Print the data below exactly, but only the lines from the one containing "Entry Service has" down to the one containing "mmodify (add_exit pid exit_code);;", inclusive.

[Stored data entries]
•••

Record Supervisor : Type := mkSup {
  sup_state : ManagerState;
  sup_active : gmap string (Z * Z);   (* process and start time *)
  sup_pending : gmap string Z;        (* deadline *)
  sup_posted : gset string;           (* handles in /srv *)
  sup_package_bound : bool;
  sup_entry_pid : option Z;
  sup_root : option Z;
  sup_root_pid : Z;
  sup_resume : bool;
  sup_exits : list (Z * Z);           (* exits recorded in /proc *)
}.
Definition set_sup_state x s := mkSup x (sup_active s) (sup_pending s) (sup_posted s) (sup_package_bound s)
  (sup_entry_pid s) (sup_root s) (sup_root_pid s) (sup_resume s) (sup_exits s).
Definition set_active x s := mkSup (sup_state s) x (sup_pending s) (sup_posted s) (sup_package_bound s)
  (sup_entry_pid s) (sup_root s) (sup_root_pid s) (sup_resume s) (sup_exits s).
Definition set_sup_pending x s := mkSup (sup_state s) (sup_active s) x (sup_posted s) (sup_package_bound s)
  (sup_entry_pid s) (sup_root s) (sup_root_pid s) (sup_resume s) (sup_exits s).
Definition set_handles posted bound s := mkSup (sup_state s) (sup_active s) (sup_pending s) posted bound
  (sup_entry_pid s) (sup_root s) (sup_root_pid s) (sup_resume s) (sup_exits s).
Definition set_entry_pid x s := mkSup (sup_state s) (sup_active s) (sup_pending s) (sup_posted s)
  (sup_package_bound s) x (sup_root s) (sup_root_pid s) (sup_resume s) (sup_exits s).
Definition set_root x pid s := mkSup (sup_state s) (sup_active s) (sup_pending s) (sup_posted s)
  (sup_package_bound s) (sup_entry_pid s) x pid (sup_resume s) (sup_exits s).
Definition set_resume x s := mkSup (sup_state s) (sup_active s) (sup_pending s) (sup_posted s)
  (sup_package_bound s) (sup_entry_pid s) (sup_root s) (sup_root_pid s) x (sup_exits s).
Definition add_exit pid code s := mkSup (sup_state s) (sup_active s) (sup_pending s) (sup_posted s)
  (sup_package_bound s) (sup_entry_pid s) (sup_root s) (sup_root_pid s) (sup_resume s)
  (sup_exits s ++ [(pid, code)]).

Abbreviation Sup := (M Supervisor string).

(** A call of the manager state, an error becoming a message *)
Definition on_state {A} (message : string) (m : M ManagerState ErrorCode A) : Sup A := λ s,
  let '(st, r) := m (sup_state s) in (set_sup_state st s, map_err (λ _, message) r).
(** [result?] of an outcome that is known *)
Definition fail_if (e : option string) : Sup unit :=
  match e with Some e => mfail e | None => mret tt end.
(** A loop that waits for the next event *)
Definition wait {A} : Sup A := λ s, (s, Park).

(** ** Handles *)

Definition known_handles : list string :=
  ["route"; "llm"; "agent-runtime"; "connection"; "package"; "host-mount"; "local-entry"].
Fixpoint publish_handles (owner : string) (handles : list string) : Sup unit :=
  match handles with
  | [] => mret tt
  | h :: hs =>
      s ← mget;
      if bool_decide (h = "local-entry") && negb (isSome (sup_entry_pid s))
      then mfail "Local Entry Service has no Process"
      else if bool_decide (h ∈ known_handles) then
        mmodify (λ s, set_handles ({[h]} ∪ sup_posted s)
                        (if bool_decide (h = "package") then true else sup_package_bound s) s);;
        publish_handles owner hs
      else mfail ("Boot Unit `" +:+ owner +:+ "` publishes unknown handle `" +:+ h +:+ "`")
  end.
Definition publish_unit_handles (u : BootUnit) : Sup unit :=
  publish_handles (unit_name u) (published_handles u).
Definition invalidate_handle (h : string) (s : Supervisor) : Supervisor :=
  set_handles (sup_posted s ∖ {[h]})
    (if bool_decide (h = "package") then false else sup_package_bound s) s.
Definition invalidate_handles (name : string) : Sup unit :=
  mmodify (λ s, match manifest_get (manifest (sup_state s)) name with
                | Some u => foldl (flip invalidate_handle) s (published_handles u)
                | None => s
                end).

(** ** Exits *)

Definition apply_restart_decision (now : Z) (name : string) (d : RestartDecision) : Sup unit :=
  match d with
  | RestartAfterMs delay => mmodify (λ s, set_sup_pending (<[name := now + delay]> (sup_pending s)) s)
  | _ => mret tt
  end.

(** [u64::try_from(started_at.elapsed().as_millis()).unwrap_or(u64::MAX)] *)
Definition elapsed_ms (now started_at : Z) : Z := Z.min (Z.max 0 (now - started_at)) usize_max.

(** [detach_root] records the exit and releases the process *)
Definition detach_root (pid exit_code : Z) (release_error : option string) : Sup unit :=
  mmodify (add_exit pid exit_code);; fail_if release_error.

Definition handle_exit (now : Z) (detach_error : option string) (name : string) (started_at exit_code : Z) :
    Sup unit :=
  mmodify (λ s, set_active (delete name (sup_active s)) s);;
  invalidate_handles name;;
  (if bool_decide (name = ROOT_AGENT) then
     s ← mget;
     r ← mtry (match sup_root s with
               | Some root => mmodify (set_root None (sup_root_pid s));; detach_root root exit_code detach_error
               | None => mret tt
               end);
     mmodify (λ s, set_root (sup_root s) 0 s);;
     mresult r
   else mret tt);;
  decision ← on_state ("record `" +:+ name +:+ "` exit")
               (manager_record_exit name exit_code (elapsed_ms now started_at));
  apply_restart_decision now name decision.

Definition handle_launch_failure (answers : LaunchAnswers) (name error : string) : Sup unit :=
  s ← mget;
  let pid := unit_snapshot name (sup_state s) ≫= snap_pid in
  match pid with
  | Some pid =>
      mmodify (add_exit pid 1);;
      mmodify (λ s, set_active (delete name (sup_active s)) s);;
      if bool_decide (name = ROOT_AGENT) then
        mmodify (λ s, set_root (sup_root s) 0 s);; fail_if (la_release answers)
      else mret tt
  | None => mret tt
  end;;
  invalidate_handles name;;
  match pid with
  | Some _ => mret tt
  | None => on_state ("track `" +:+ name +:+ "` launch failure") (start_failure name error)
  end;;
  decision ← on_state ("record `" +:+ name +:+ "` launch failure") (manager_record_exit name 1 0);
  on_state ("record `" +:+ name +:+ "` launch error") (note_error name error);;
  apply_restart_decision (la_now answers) name decision.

•••

## THE ANSWER:
      then mfail "Local Entry Service has no Process"
      else if bool_decide (h ∈ known_handles) then
        mmodify (λ s, set_handles ({[h]} ∪ sup_posted s)
                        (if bool_decide (h = "package") then true else sup_package_bound s) s);;
        publish_handles owner hs
      else mfail ("Boot Unit `" +:+ owner +:+ "` publishes unknown handle `" +:+ h +:+ "`")
  end.
Definition publish_unit_handles (u : BootUnit) : Sup unit :=
  publish_handles (unit_name u) (published_handles u).
Definition invalidate_handle (h : string) (s : Supervisor) : Supervisor :=
  set_handles (sup_posted s ∖ {[h]})
    (if bool_decide (h = "package") then false else sup_package_bound s) s.
Definition invalidate_handles (name : string) : Sup unit :=
  mmodify (λ s, match manifest_get (manifest (sup_state s)) name with
                | Some u => foldl (flip invalidate_handle) s (published_handles u)
                | None => s
                end).

(** ** Exits *)

Definition apply_restart_decision (now : Z) (name : string) (d : RestartDecision) : Sup unit :=
  match d with
  | RestartAfterMs delay => mmodify (λ s, set_sup_pending (<[name := now + delay]> (sup_pending s)) s)
  | _ => mret tt
  end.

(** [u64::try_from(started_at.elapsed().as_millis()).unwrap_or(u64::MAX)] *)
Definition elapsed_ms (now started_at : Z) : Z := Z.min (Z.max 0 (now - started_at)) usize_max.

(** [detach_root] records the exit and releases the process *)
Definition detach_root (pid exit_code : Z) (release_error : option string) : Sup unit :=
  mmodify (add_exit pid exit_code);; fail_if release_error.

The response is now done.